In the fruit, vegetables and speciality products sectors the increase in the dollar value of developing countries' exports has kept pace with the increase in traded volumes during the past decade. This is positive trend for which there are two main reasons. First, developing countries have had some degree of success in adding value to existing export products, and have moved downstream into the production of packaged and labelled "high care" products, such as trimmed beans, sliced fruits etc. They have also been successful in diversifying into the production and export of produce with higher unit values, such as berries and asparagus. Second, despite a substantial increase in export availability there would still appear to be a reasonably high elasticity of demand for these non-traditional exports.

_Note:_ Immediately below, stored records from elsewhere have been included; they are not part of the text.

(* ===================================================================== *)
(** ** The materialiser, volume by volume *)
(* ===================================================================== *)

Section MaterialiserLemmas.

Context (E : Env) (hdc : DiskImgCreator) (vmi : VirtualMachineInstance).

Lemma shrinkRequestedSize_run requestedSize availableSize hostDisk w :
  shrinkRequestedSize hdc vmi requestedSize availableSize hostDisk w =
    if toleratedSize hdc requestedSize >? availableSize
    then (Err (shrink_error hdc hostDisk requestedSize availableSize), w)
    else (Ok availableSize,
          record_op
            (OpSendK8sEvent (Namespace vmi) (vmi_Name vmi)
               EventTypeToleratedSmallPV EventReasonToleratedSmallPV
               (shrink_message hdc requestedSize availableSize)) w).
Proof.
  unfold shrinkRequestedSize, SendK8sEvent, fail.
  destruct (_ >? _); [done|]. by destruct (deliver _ _ _ _ _ _).
Qed.

Lemma shrinkRequestedSize_files requestedSize availableSize hostDisk w r w' :
  shrinkRequestedSize hdc vmi requestedSize availableSize hostDisk w
    = (r, w') ->
  files w' = files w.
Proof.
  rewrite shrinkRequestedSize_run. destruct (_ >? _); by intros [= <- <-].
Qed.

Lemma handle_keeps diskDir diskPath hostDisk w r w' :
  files w !! diskPath = None ->
  handleRequestedSizeAndCreateSparseRaw E hdc vmi diskDir diskPath hostDisk w
    = (r, w') ->
  keeps_files w w'.
Proof.
  unfold handleRequestedSizeAndCreateSparseRaw, bind, probe, ret.
  intros Hnone Hrun.
  destruct (dirBytesAvailableFunc hdc w diskDir _) as [size|e];
    [|simplify_eq; by apply keeps_files_eq].
  destruct (_ >? _).
  - destruct (shrinkRequestedSize _ _ _ _ _ _) as [[sz|e] w1] eqn:Hs;
      apply shrinkRequestedSize_files in Hs; simpl in Hs.
    + eapply keeps_files_trans; [by apply keeps_files_eq|].
      eapply createSparseRaw_keeps; [|done]. by rewrite Hs.
    + simplify_eq. by apply keeps_files_eq.
  - eapply keeps_files_trans;
      [|eapply createSparseRaw_keeps; [|done]; done].
    by apply keeps_files_eq.
Qed.

Lemma mount_keeps volumeName hostDisk w r w' :
  mountHostDiskAndSetOwnership E hdc vmi volumeName hostDisk w = (r, w') ->
  keeps_files w w'.
Proof.
  unfold mountHostDiskAndSetOwnership, bind. rewrite FileExists_run.
  set (diskPath := GetMountedHostDiskPath E volumeName (Path hostDisk)).
  destruct (stat_fault E w diskPath);
    [intros [= <- <-]; by apply keeps_files_eq|].
  intros Hrun.
  destruct (files w !! diskPath) as [f|] eqn:Hf.
  - rewrite bool_decide_eq_true_2 in Hrun by eauto. simpl in Hrun.
    eapply keeps_files_trans; [|by eapply SetFileOwnership_keeps].
    by apply keeps_files_eq.
  - rewrite bool_decide_eq_false_2 in Hrun by (intros [? ?]; congruence).
    simpl in Hrun.
    destruct (handleRequestedSizeAndCreateSparseRaw _ _ _ _ _ _ _)
      as [[[]|e] w1] eqn:Hh;
      apply handle_keeps in Hh; try done.
    + eapply keeps_files_trans; [|by eapply SetFileOwnership_keeps].
      eapply keeps_files_trans; [|done]. by apply keeps_files_eq.
    + simplify_eq. eapply keeps_files_trans; [|done]. by apply keeps_files_eq.
Qed.
Fixpoint utf8_valid (s : string) : bool :=
  match s with
  | EmptyString => true
  | String b0 r0 =>
      if is_ascii_char b0 then utf8_valid r0
      else
        match r0 with
        | EmptyString => false
        | String b1 r1 =>
            if between 194 223 b0 then is_continuation b1 && utf8_valid r1
            else
              match r1 with
              | EmptyString => false
              | String b2 r2 =>
                  if lead3 b0 b1 then is_continuation b2 && utf8_valid r2
                  else
                    match r2 with
                    | EmptyString => false
                    | String b3 r3 =>
                        lead4 b0 b1 && is_continuation b2
                        && is_continuation b3 && utf8_valid r3
                    end
              end
        end
  end.

(** Text made of ASCII characters only. *)
Fixpoint is_ascii (s : string) : bool :=
  match s with
  | EmptyString => true
  | String c r => is_ascii_char c && is_ascii r
  end.

End Py.

(** ** Exceptions and outcomes *)

(** The exceptions the program can meet; all are instances of
    [Exception].  [OtherException] stands for any other one. *)
Inductive pyexn : Type :=
| SocketTimeout                          (* socket.timeout *)
| ConnectionRefusedError
| UnicodeDecodeError (object : string)   (* raised by bytes.decode() *)
| UnboundLocalError (name : string)      (* a local read before it is bound *)
| ValueError (object : string)           (* raised by int() on too many digits *)
| OtherException (text : string).

Inductive outcome (A : Type) : Type :=
| Return (a : A)
| Raise (e : pyexn).
Arguments Return {A} a.
Arguments Raise {A} e.

(** [b.decode()]. *)
Definition decode (b : string) : outcome string :=
  if Py.utf8_valid b then Return b else Raise (UnicodeDecodeError b).

(** The interpreter's limit on the number of digits of an integer
    conversion, [sys.int_max_str_digits], at its default value. *)
Definition int_max_str_digits : N := 4300.

(** [int(b)] of the group of a match, a non-empty run of ASCII digits:
    the conversion raises on a run that is longer than the limit. *)
Definition int_of_bytes (digits : string) : outcome N :=
  if (int_max_str_digits <? Py.blen digits)%N
  then Raise (ValueError digits)
  else Return (Py.decimal_value digits).

(** ** Values of a request mapping *)

#[warnings="-register-all"]
Inductive pyval : Type :=
| VStr (s : string)
| VInt (z : Z)
| VBool (b : bool)
| VList (items : list pyval)
| VFloat (mantissa exponent : Z)
| VNone
| VDict (entries : list (string * pyval)).

Inductive pytype : Type := TStr | TInt | TBool | TList | TFloat | TNoneType | TDict.

Definition type_of (v : pyval) : pytype :=
  match v with
  | VStr _ => TStr
  | VInt _ => TInt
  | VBool _ => TBool
  | VList _ => TList
  | VFloat _ _ => TFloat
  | VNone => TNoneType
  | VDict _ => TDict
  end.

(** [issubclass]: every class is its own subclass, and [bool] is a
    subclass of [int]. *)
Definition issubclass (c d : pytype) : bool :=
  match c, d with
  | TStr, TStr | TInt, TInt | TBool, TBool | TList, TList
  | TFloat, TFloat | TNoneType, TNoneType | TDict, TDict => true
  | TBool, TInt => true
  | _, _ => false
  end.

Definition isinstance (v : pyval) (t : pytype) : bool := issubclass (type_of v) t.

(** The text of an instance of [str]. *)
Definition str_text (v : pyval) : string :=
  match v with VStr s => s | _ => EmptyString end.

(** The items of an instance of [list]. *)
Definition list_items (v : pyval) : list pyval :=
  match v with VList l => l | _ => [] end.

(** [f"{v}"] of an instance of [int]: the decimal digits of an [int], and
    [True] or [False] for a [bool], which has no format of its own and
    falls back on [str(v)]. *)
Definition format_int (v : pyval) : string :=
  match v with
  | VInt z => Py.str_Z z
  | VBool true => "True"
  | VBool false => "False"
  | _ => EmptyString
  end.

(** The truth value of [v], as tested by [1 if v else 0]. *)
Definition truthy (v : pyval) : bool :=
  match v with
  | VStr s => negb (String.eqb s EmptyString)
  | VInt z => negb (Z.eqb z 0)
  | VBool b => b
  | VList l => match l with [] => false | _ => true end
  | VFloat m _ => negb (Z.eqb m 0)
  | VNone => false
  | VDict d => match d with [] => false | _ => true end
  end.

(** ** The bencode encoder *)

(** One item of [bencode_encode_list]: the body of its loop (lines 54-59). *)
Definition bencode_encode_item (item : pyval) : string :=
  if isinstance item TStr then
    Py.str_N (Py.len (str_text item)) ++ ":" ++ str_text item
  else if isinstance item TInt then
    "i" ++ format_int item ++ "e"
  else if isinstance item TBool then
    "i" ++ (if truthy item then "1" else "0") ++ "e"
  else EmptyString.

Fixpoint bencode_encode_list (data : list pyval) : string :=
  match data with
  | [] => EmptyString
  | item :: rest => bencode_encode_item item ++ bencode_encode_list rest
  end.

(** The marker of a key, [str(len(str(k))) + ":" + str(k)]. *)
Definition key_marker (k : string) : string :=
  Py.str_N (Py.len k) ++ ":" ++ k.

(** What the loop of [bencode_encode] appends after the key (lines 39-46). *)
Definition bencode_encode_value (v : pyval) : string :=
  if isinstance v TStr then
    Py.str_N (Py.len (str_text v)) ++ ":" ++ str_text v
  else if isinstance v TInt then
    "i" ++ format_int v ++ "e"
  else if isinstance v TBool then
    "i" ++ (if truthy v then "1" else "0") ++ "e"
  else if isinstance v TList then
    "l" ++ bencode_encode_list (list_items v) ++ "e"
  else EmptyString.

(** The entries of the mapping in iteration order. *)
Fixpoint bencode_encode_items (data : list (string * pyval)) : string :=
  match data with
  | [] => EmptyString
  | (k, v) :: rest =>
      key_marker k ++ bencode_encode_value v ++ bencode_encode_items rest
  end.

(** [bencode_encode(data)] (lines 34-48); the mapping is the list of its
    items in iteration order, and every key is a [str]. *)
Definition bencode_encode (data : list (string * pyval)) : string :=
  "d" ++ bencode_encode_items data ++ "e".

Definition make_session_request : string :=
  bencode_encode [("op", VStr "clone"); ("verbose", VInt 1); ("prompt", VInt 1)].

Definition make_eval_request (code session_id : string) : string :=
  bencode_encode [("op", VStr "eval"); ("code", VStr code); ("session", VStr session_id)].

(** ** The field scanner *)

(** The longest run of ASCII digits at the head of [s], and what follows. *)
Fixpoint span_digits (s : string) : string * string :=
  match s with
  | EmptyString => (EmptyString, EmptyString)
  | String c r =>
      if Py.is_digit c then
        let (ds, rest) := span_digits r in (String c ds, rest)
      else (EmptyString, s)
  end.

(** The pattern [<marker>(\d+):] matched at the head of [s]: the marker,
    a non-empty run of digits (the run is maximal, no shorter run is
    followed by a colon) and a colon.  The result is the group of the
    match and the data from the end of the match on. *)
Definition match_field_at (marker s : string) : option (string * string) :=
  match Py.strip_prefix marker s with
  | None => None
  | Some after =>
      match span_digits after with
      | (String d ds, String ":" payload) => Some (String d ds, payload)
      | _ => None
      end
  end.

(** [re.search(rb"<marker>(\d+):", data)]: the leftmost match. *)
Fixpoint search_field (marker data : string) : option (string * string) :=
  match match_field_at marker data with
  | Some m => Some m
  | None =>
      match data with
      | EmptyString => None
      | String _ r => search_field marker r
      end
  end.
(** * json_flatten: flatten / unflatten of JSON-like trees

    Shallow embedding of [scripts/json_flatten.py] and the properties of
    its two transforms, [flatten] and [unflatten], and of the dispatch in
    [process_file]. *)

From Stdlib Require Import List String Ascii ZArith Lia Bool Arith PeanoNat.
From Stdlib Require Import DecimalString DecimalNat Decimal.
Import ListNotations.
Local Open Scope list_scope.
Local Open Scope string_scope.

(** ** Values

    The values [json.load] produces: [None], [bool], numbers, [str],
    [list] and [dict].  A [dict] keeps its insertion order, so it is an
    association list; Python guarantees its keys are unique, which is the
    predicate [dict_wf] below.  Numbers are never inspected by the
    transforms; they are carried as integers. *)

#[local] Unset Elimination Schemes.
Inductive json : Type :=
| JNull : json
| JBool : bool -> json
| JNum : Z -> json
| JStr : string -> json
| JList : list json -> json
| JDict : list (string * json) -> json.

#[local] Set Elimination Schemes.

Definition dict := list (string * json).

(** [isinstance(v, dict)] and [isinstance(v, list)]. *)
Definition is_dict (v : json) : bool :=
  match v with JDict _ => true | _ => false end.

Definition is_list (v : json) : bool :=
  match v with JList _ => true | _ => false end.

Definition is_scalar (v : json) : bool :=
  match v with JDict _ | JList _ => false | _ => true end.

(** ** Python [dict] operations on association lists *)

(** [k in d] *)
Fixpoint dict_mem (k : string) (d : dict) : bool :=
  match d with
  | [] => false
  | (k', _) :: d' => if String.eqb k k' then true else dict_mem k d'
  end.

(** [d[k]], for a key that is present; [None] stands for [KeyError]. *)
Fixpoint dict_get (k : string) (d : dict) : option json :=
  match d with
  | [] => None
  | (k', v) :: d' => if String.eqb k k' then Some v else dict_get k d'
  end.

(** [d[k] = v]: an existing key keeps its position, a new one goes last. *)
Fixpoint dict_set (d : dict) (k : string) (v : json) : dict :=
  match d with
  | [] => [(k, v)]
  | (k', v') :: d' =>
      if String.eqb k k' then (k', v) :: d' else (k', v') :: dict_set d' k v
  end.

(** [d.update(other)] *)
Definition dict_update (d other : dict) : dict :=
  fold_left (fun r kv => dict_set r (fst kv) (snd kv)) other d.

Definition dict_keys (d : dict) : list string := map fst d.

Definition dict_wf (d : dict) : Prop := NoDup (dict_keys d).
(** * Personal Library Manager: a shallow embedding of [library_manager.py]

    The program is a Streamlit script.  Every handler of the script
    ([add_book], [remove_book], [search_books], [display_statistics],
    [export_library], [import_library], [clear_library]) is embedded as a
    function that receives the values of the widgets it reads and the
    [world] it acts on (the two files, the session state, what has been
    shown on the page) and returns the catalog and the world it leaves.

    Python [str] values are embedded as [string], read as sequences of code
    points below 256: on that range [str.lower], [str.strip] and
    [str.splitlines] are the per-character tables written out below. *)

From Stdlib Require Import ZArith List Bool Ascii String Lia QArith.
From Stdlib Require Import Floats.SpecFloat.
From stdpp Require Import gmap strings.

Import ListNotations.
Local Open Scope Z_scope.

(** ** Python strings *)

Module Py.

Definition code (c : ascii) : nat := nat_of_ascii c.

(** [c.isspace()] for a code point below 256. *)
Definition is_space (c : ascii) : bool :=
  let n := code c in
  ((9 <=? n) && (n <=? 13) || (28 <=? n) && (n <=? 32)
   || (n =? 133) || (n =? 160))%nat.

(** The line boundaries of [str.splitlines] below 256:
    LF, VT, FF, CR, FS, GS, RS and NEL. *)
Definition is_linebreak (c : ascii) : bool :=
  let n := code c in
  ((10 <=? n) && (n <=? 13) || (28 <=? n) && (n <=? 30) || (n =? 133))%nat.

Definition LF : ascii := ascii_of_nat 10.
Definition CR : ascii := ascii_of_nat 13.

(** [c.lower()]: A-Z and the upper-case letters of Latin-1 (all of
    0xC0-0xDE but the multiplication sign) move up by 32. *)
Definition lower_char (c : ascii) : ascii :=
  let n := code c in
  if ((65 <=? n) && (n <=? 90)
      || (192 <=? n) && (n <=? 222) && negb (n =? 215))%nat
  then ascii_of_nat (n + 32) else c.

Fixpoint lower (s : string) : string :=
  match s with
  | EmptyString => EmptyString
  | String c s' => String (lower_char c) (lower s')
  end.

(** [s.startswith(p)] *)
Definition startswith (s p : string) : bool := String.prefix p s.

(** [sub in s] *)
Fixpoint contains (sub s : string) : bool :=
  String.prefix sub s ||
  match s with
  | EmptyString => false
  | String _ s' => contains sub s'
  end.

Fixpoint lstrip (s : string) : string :=
  match s with
  | EmptyString => EmptyString
  | String c s' => if is_space c then lstrip s' else s
  end.

Fixpoint rstrip (s : string) : string :=
  match s with
  | EmptyString => EmptyString
  | String c s' =>
      match rstrip s' with
      | EmptyString => if is_space c then EmptyString else String c EmptyString
      | r => String c r
      end
  end.

(** [s.strip()] *)
Definition strip (s : string) : string := rstrip (lstrip s).

(** [s.replace(old, new)] for a non-empty [old]: the occurrences of [old]
    are found from left to right and do not overlap; [skip] counts the
    characters of the current occurrence still to be dropped. *)
Fixpoint replace_from (old new : string) (skip : nat) (s : string) : string :=
  match s with
  | EmptyString => EmptyString
  | String c s' =>
      match skip with
      | S k => replace_from old new k s'
      | O =>
          if String.prefix old s
          then String.append new
                 (replace_from old new (Nat.pred (String.length old)) s')
          else String c (replace_from old new O s')
      end
  end.

Definition replace (s old new : string) : string := replace_from old new O s.

(** [s.splitlines()]: [line] is the line being read, [skip_lf] holds just
    after a CR, whose LF belongs to the same boundary.  A last line with no
    boundary after it is kept unless it is empty. *)
Fixpoint splitlines_from (line : string) (skip_lf : bool) (s : string)
  : list string :=
  match s with
  | EmptyString =>
      match line with EmptyString => [] | _ => [line] end
  | String c s' =>
      if skip_lf && Ascii.eqb c LF then splitlines_from EmptyString false s'
      else if is_linebreak c
           then line :: splitlines_from EmptyString (Ascii.eqb c CR) s'
           else splitlines_from (String.append line (String c EmptyString))
                  false s'
  end.

Definition splitlines (s : string) : list string :=
  splitlines_from EmptyString false s.

(** *** Integers and their decimal text *)

Definition is_digit (c : ascii) : bool :=
  let n := code c in ((48 <=? n) && (n <=? 57))%nat.

Definition digit_value (c : ascii) : Z := Z.of_nat (code c) - 48.

(** The digits of a base-10 literal: one or more digits, single underscores
    allowed between two digits. *)
Fixpoint parse_digits (s : string) (acc : Z) (after_digit : bool) : option Z :=
  match s with
  | EmptyString => if after_digit then Some acc else None
  | String c s' =>
      if is_digit c then parse_digits s' (10 * acc + digit_value c) true
      else if Ascii.eqb c "_"
           then if after_digit then parse_digits s' acc false else None
           else None
  end.

(** [int(s)] on a string that has been stripped already (as every caller in
    the program does); [None] stands for [ValueError].  The interpreter's
    configurable cap on the number of digits is not part of the model. *)
Definition int (s : string) : option Z :=
  match s with
  | String "-" s' => option_map Z.opp (parse_digits s' 0 false)
  | String "+" s' => parse_digits s' 0 false
  | _ => parse_digits s 0 false
  end.

Definition digit_char (d : Z) : ascii := ascii_of_nat (48 + Z.to_nat d).

Fixpoint str_digits (fuel : nat) (n : Z) (acc : string) : string :=
  let acc' := String (digit_char (n mod 10)) acc in
  match fuel with
  | O => acc'
  | S f => if n <? 10 then acc' else str_digits f (n / 10) acc'
  end.

(** [str(n)] for an integer [n]. *)
Definition str_of_int (n : Z) : string :=
  if n <? 0
  then String "-" (str_digits (Z.to_nat (Z.log2 (- n))) (- n) EmptyString)
  else str_digits (Z.to_nat (Z.log2 n)) n EmptyString.

End Py.

(** ** Data model *)

(** A book is a Python [dict]; the program only ever touches the five keys
    below.  A field is [None] when the key is absent, which is what
    [import_library] leaves when the text lacks the line; ["year"] holds an
    integer or Python's [None]. *)
Record book : Type := mkBook {
  title : option string;
  author : option string;
  year : option (option Z);
  genre : option string;
  read_status : option bool
}.

(** [{}] *)
Definition empty_book : book := mkBook None None None None None.

Definition set_title (v : string) (b : book) : book :=
  mkBook (Some v) (author b) (year b) (genre b) (read_status b).
Definition set_author (v : string) (b : book) : book :=
  mkBook (title b) (Some v) (year b) (genre b) (read_status b).
Definition set_year (v : option Z) (b : book) : book :=
  mkBook (title b) (author b) (Some v) (genre b) (read_status b).
Definition set_genre (v : string) (b : book) : book :=
  mkBook (title b) (author b) (year b) (Some v) (read_status b).
Definition set_read_status (v : bool) (b : book) : book :=
  mkBook (title b) (author b) (year b) (genre b) (Some v).

Definition library := list book.

(** ** Exceptions and results *)

Inductive exn : Type :=
| KeyError (key : string)
| UnicodeDecodeError.

Inductive result (A : Type) : Type :=
| Ok (a : A)
| Raised (e : exn).
Arguments Ok {A} a.
Arguments Raised {A} e.

Definition rbind {A B} (r : result A) (k : A -> result B) : result B :=
  match r with
  | Ok a => k a
  | Raised e => Raised e
  end.
(** * cleanrl/sdm_rl.py: DQN with DSOM and SDM layers

    A shallow embedding of the numeric core of [cleanrl/sdm_rl.py]: the
    epsilon schedules, the DSOM codebook update, the SDM read and
    renormalisation, the jitted [update] and the training loop of [main].

    Numbers.  Python floats and [jnp] array entries are modelled as exact
    real numbers extended with the IEEE special values [+inf], [-inf] and
    [nan], which is what the array code produces on a division by zero.
    Rounding and overflow are not modelled, and zero carries no sign (every
    divisor in this program is a norm or a square, so a zero divisor is
    [+0]).  A Python-level float division by zero raises instead.  The
    linear schedule, which is plain Python arithmetic, is given a second
    time in binary64, the format of Python floats and of Rocq's primitive
    floats.

    Tracing.  [update] is decorated with [jax.jit]; the model follows the
    body as Python runs it, so that the attribute write of [dsom_update]
    takes effect at every call.

    Collaborators.  The forward pass [q_network.apply], automatic
    differentiation, the Adam transformation, the environments and the
    replay buffer are parameters of the model. *)

From Stdlib Require Import Floats.
From Stdlib Require Import Reals Lra Lia ZArith List String Sorted.
From stdpp Require Import gmap strings list fin_maps.

Open Scope R_scope.

(** ** Array entries *)

Inductive num : Type :=
| Fin (r : R)
| PInf
| NInf
| NaN.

The non-traditional agricultural export market is dominated by just a handful of countries and many of these, such as Mexico, Chile, Argentina, Brazil and Costa Rica, are leading developing country exporters of more than one product. Other countries are dominant in the market for one product: Kenya for green beans, Malaysia for minor tropical fruits, Thailand for minor fresh fruits and Zimbabwe for green peas, for example. There is also a very strong regional concentration, led by Latin America, which dominates developing country exports of fruits.
Many of these countries have been long-established in the export market. It is these countries which have also tended to be most prominent and innovative in the development of export markets for new fruits and vegetables, and for value-adding at origin. They are also the countries most able to take advantage of the niche marketing opportunities for more specialist produce, including organic. This is not altogether surprising. These countries have an established infrastructure (physical, commercial and organizational) which has been built up over a number of years to support the export of the "core" NTAEs. They enjoy economies of scale throughout the supply chain and this makes them well placed to take advantage of opportunities to add value, or to further diversify their export base.
In addition to those countries which are well-established in the export market for non-traditional products, there are those, like India and China in particular, which are very large scale producers of a range of non-traditional crops, but are currently modest exporters. Both these countries have the capability to become large scale, very low cost exporters across a wide range of non-traditional products, as China is already beginning to demonstrate.
Despite the relative success stories for a number of countries, it is clear that certain regions and a large number of countries have only a very limited participation in the market for non-traditional products. LDCs, for example, account for only 0.5 percent of world fruit trade and only 0.8 percent of world vegetable trade, and even this is shipped by just a handful of countries, such as Niger, Burkina Faso and Madagascar. Sub-Saharan Africa, as a region, is also poorly represented. Of the leading developing country exporters from this region, only Zimbabwe, Kenya and Côte d'Ivoire (pineapples) play a leading role in world fruit and vegetable trade.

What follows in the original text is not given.